#### Work instructions:
Produce a verbatim copy of the entries listed below.

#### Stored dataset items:

"""

(* ===== verification/Uint256.v ===== *)
(** Opaque blobs: uint256.h, uint256.cpp and the hexadecimal digits of
    utilstrencodings.cpp.

    A blob is the list of its [WIDTH] bytes.  A C string is the list of its
    characters; the terminator that follows them is the character 0. *)

From S2P Require Import Prelude Arith256.

(** ** Digits *)

(** The table by its blocks of sixteen. *)
Definition p_util_hexdigit : list Z :=
  replicate 48 (-1) ++ [0; 1; 2; 3; 4; 5; 6; 7; 8; 9] ++ replicate 6 (-1) ++
  [-1; 0xa; 0xb; 0xc; 0xd; 0xe; 0xf] ++ replicate 9 (-1) ++ replicate 16 (-1) ++
  [-1; 0xa; 0xb; 0xc; 0xd; 0xe; 0xf] ++ replicate 9 (-1) ++ replicate 144 (-1).

Definition HexDigit (c : Z) : Z := p_util_hexdigit !!! Z.to_nat c.

(** The characters of a byte under [%02x]. *)
Definition hex_char (x : Z) : Z := if x <? 10 then 48 + x else 87 + x.

(** [isspace] and [tolower] of the C locale. *)
Definition isspace (c : Z) : bool := (c =? 32) || ((9 <=? c) && (c <=? 13)).
Definition tolower (c : Z) : Z := if (65 <=? c) && (c <=? 90) then c + 32 else c.

(** ** Blobs *)

Definition IsNull (data : list Z) : bool := forallb (fun b => b =? 0) data.
Definition SetNull (data : list Z) : list Z := replicate (length data) 0.

(** [memcmp] *)
Fixpoint Compare (x y : list Z) : Z :=
  match x, y with
  | a :: x, b :: y => if a <? b then -1 else if b <? a then 1 else Compare x y
  | _, _ => 0
  end.

Definition GetHex (data : list Z) : list Z :=
  concat (map (fun i => let b := data !!! (length data - i - 1)%nat in [hex_char (b / 16); hex_char (b mod 16)]) (seq 0 (length data))).

Definition GetUint64 (data : list Z) (pos : nat) : Z :=
  let ptr i := data !!! (pos * 8 + i)%nat in
  Z.lor (Z.lor (Z.lor (Z.lor (Z.lor (Z.lor (Z.lor (ptr 0%nat) (Z.shiftl (ptr 1%nat) 8)) (Z.shiftl (ptr 2%nat) 16)) (Z.shiftl (ptr 3%nat) 24))
    (Z.shiftl (ptr 4%nat) 32)) (Z.shiftl (ptr 5%nat) 40)) (Z.shiftl (ptr 6%nat) 48)) (Z.shiftl (ptr 7%nat) 56).

Definition GetFirstUint32 (data : list Z) : Z :=
  let ptr i := data !!! i in
  Z.lor (Z.lor (Z.lor (ptr 0%nat) (Z.shiftl (ptr 1%nat) 8)) (Z.shiftl (ptr 2%nat) 16)) (Z.shiftl (ptr 3%nat) 24).

Definition trim256 (data : list Z) : list Z := write_at 0 (take 32 data) (replicate 32 0).

(** ** SetHex *)

Fixpoint skip_spaces (psz : list Z) : list Z :=
  match psz with
  | c :: rest => if isspace c then skip_spaces rest else psz
  | [] => []
  end.

Definition char_at (psz : list Z) (i : nat) : Z := default 0 (psz !! i).

Definition skip_0x (psz : list Z) : list Z := if (char_at psz 0 =? 48) && (tolower (char_at psz 1) =? 120) then drop 2 psz else psz.

(** The characters from [pbegin] to the first that is no digit. *)
Fixpoint hex_prefix (psz : list Z) : list Z :=
  match psz with
  | c :: rest => if HexDigit c =? -1 then [] else c :: hex_prefix rest
  | [] => []
  end.

(** The loop that goes back over the digits; [digits] are those left, the last
    first, [p1] the byte to write. *)
Fixpoint fill_digits (digits : list Z) (p1 : nat) (data : list Z) : list Z :=
  match digits with
  | [] => data
  | c :: digits =>
    if (p1 <? length data)%nat then
      let data := <[p1 := u8 (HexDigit c)]> data in
      match digits with
      | [] => data
      | c' :: digits => fill_digits digits (S p1) (<[p1 := u8 (Z.lor (data !!! p1) (Z.shiftl (u8 (HexDigit c')) 4))]> data)
      end
    else data
  end.

Definition SetHex (WIDTH : nat) (psz : list Z) : list Z :=
  let psz := skip_0x (skip_spaces psz) in
  fill_digits (reverse (hex_prefix psz)) 0 (replicate WIDTH 0).

Definition uintS (WIDTH : nat) (str : list Z) : list Z := SetHex WIDTH str.
Definition uint256S (str : list Z) : list Z := SetHex 32 str.

(** ** The same for numbers (arith_uint256.cpp) *)

Definition arith_GetHex (a : list Z) : list Z := GetHex (ArithToUint256 a).
Definition arith_SetHex (psz : list Z) : list Z := UintToArith256 (uintS 32 psz).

"""

#### Response below:
(* ===== verification/Uint256.v ===== *)
(** Opaque blobs: uint256.h, uint256.cpp and the hexadecimal digits of
    utilstrencodings.cpp.

    A blob is the list of its [WIDTH] bytes.  A C string is the list of its
    characters; the terminator that follows them is the character 0. *)

From S2P Require Import Prelude Arith256.

(** ** Digits *)

(** The table by its blocks of sixteen. *)
Definition p_util_hexdigit : list Z :=
  replicate 48 (-1) ++ [0; 1; 2; 3; 4; 5; 6; 7; 8; 9] ++ replicate 6 (-1) ++
  [-1; 0xa; 0xb; 0xc; 0xd; 0xe; 0xf] ++ replicate 9 (-1) ++ replicate 16 (-1) ++
  [-1; 0xa; 0xb; 0xc; 0xd; 0xe; 0xf] ++ replicate 9 (-1) ++ replicate 144 (-1).

Definition HexDigit (c : Z) : Z := p_util_hexdigit !!! Z.to_nat c.

(** The characters of a byte under [%02x]. *)
Definition hex_char (x : Z) : Z := if x <? 10 then 48 + x else 87 + x.

(** [isspace] and [tolower] of the C locale. *)
Definition isspace (c : Z) : bool := (c =? 32) || ((9 <=? c) && (c <=? 13)).
Definition tolower (c : Z) : Z := if (65 <=? c) && (c <=? 90) then c + 32 else c.

(** ** Blobs *)

Definition IsNull (data : list Z) : bool := forallb (fun b => b =? 0) data.
Definition SetNull (data : list Z) : list Z := replicate (length data) 0.

(** [memcmp] *)
Fixpoint Compare (x y : list Z) : Z :=
  match x, y with
  | a :: x, b :: y => if a <? b then -1 else if b <? a then 1 else Compare x y
  | _, _ => 0
  end.

Definition GetHex (data : list Z) : list Z :=
  concat (map (fun i => let b := data !!! (length data - i - 1)%nat in [hex_char (b / 16); hex_char (b mod 16)]) (seq 0 (length data))).

Definition GetUint64 (data : list Z) (pos : nat) : Z :=
  let ptr i := data !!! (pos * 8 + i)%nat in
  Z.lor (Z.lor (Z.lor (Z.lor (Z.lor (Z.lor (Z.lor (ptr 0%nat) (Z.shiftl (ptr 1%nat) 8)) (Z.shiftl (ptr 2%nat) 16)) (Z.shiftl (ptr 3%nat) 24))
    (Z.shiftl (ptr 4%nat) 32)) (Z.shiftl (ptr 5%nat) 40)) (Z.shiftl (ptr 6%nat) 48)) (Z.shiftl (ptr 7%nat) 56).

Definition GetFirstUint32 (data : list Z) : Z :=
  let ptr i := data !!! i in
  Z.lor (Z.lor (Z.lor (ptr 0%nat) (Z.shiftl (ptr 1%nat) 8)) (Z.shiftl (ptr 2%nat) 16)) (Z.shiftl (ptr 3%nat) 24).

Definition trim256 (data : list Z) : list Z := write_at 0 (take 32 data) (replicate 32 0).

(** ** SetHex *)

Fixpoint skip_spaces (psz : list Z) : list Z :=
  match psz with
  | c :: rest => if isspace c then skip_spaces rest else psz
  | [] => []
  end.

Definition char_at (psz : list Z) (i : nat) : Z := default 0 (psz !! i).

Definition skip_0x (psz : list Z) : list Z := if (char_at psz 0 =? 48) && (tolower (char_at psz 1) =? 120) then drop 2 psz else psz.

(** The characters from [pbegin] to the first that is no digit. *)
Fixpoint hex_prefix (psz : list Z) : list Z :=
  match psz with
  | c :: rest => if HexDigit c =? -1 then [] else c :: hex_prefix rest
  | [] => []
  end.

(** The loop that goes back over the digits; [digits] are those left, the last
    first, [p1] the byte to write. *)
Fixpoint fill_digits (digits : list Z) (p1 : nat) (data : list Z) : list Z :=
  match digits with
  | [] => data
  | c :: digits =>
    if (p1 <? length data)%nat then
      let data := <[p1 := u8 (HexDigit c)]> data in
      match digits with
      | [] => data
      | c' :: digits => fill_digits digits (S p1) (<[p1 := u8 (Z.lor (data !!! p1) (Z.shiftl (u8 (HexDigit c')) 4))]> data)
      end
    else data
  end.

Definition SetHex (WIDTH : nat) (psz : list Z) : list Z :=
  let psz := skip_0x (skip_spaces psz) in
  fill_digits (reverse (hex_prefix psz)) 0 (replicate WIDTH 0).

Definition uintS (WIDTH : nat) (str : list Z) : list Z := SetHex WIDTH str.
Definition uint256S (str : list Z) : list Z := SetHex 32 str.

(** ** The same for numbers (arith_uint256.cpp) *)

Definition arith_GetHex (a : list Z) : list Z := GetHex (ArithToUint256 a).
Definition arith_SetHex (psz : list Z) : list Z := UintToArith256 (uintS 32 psz).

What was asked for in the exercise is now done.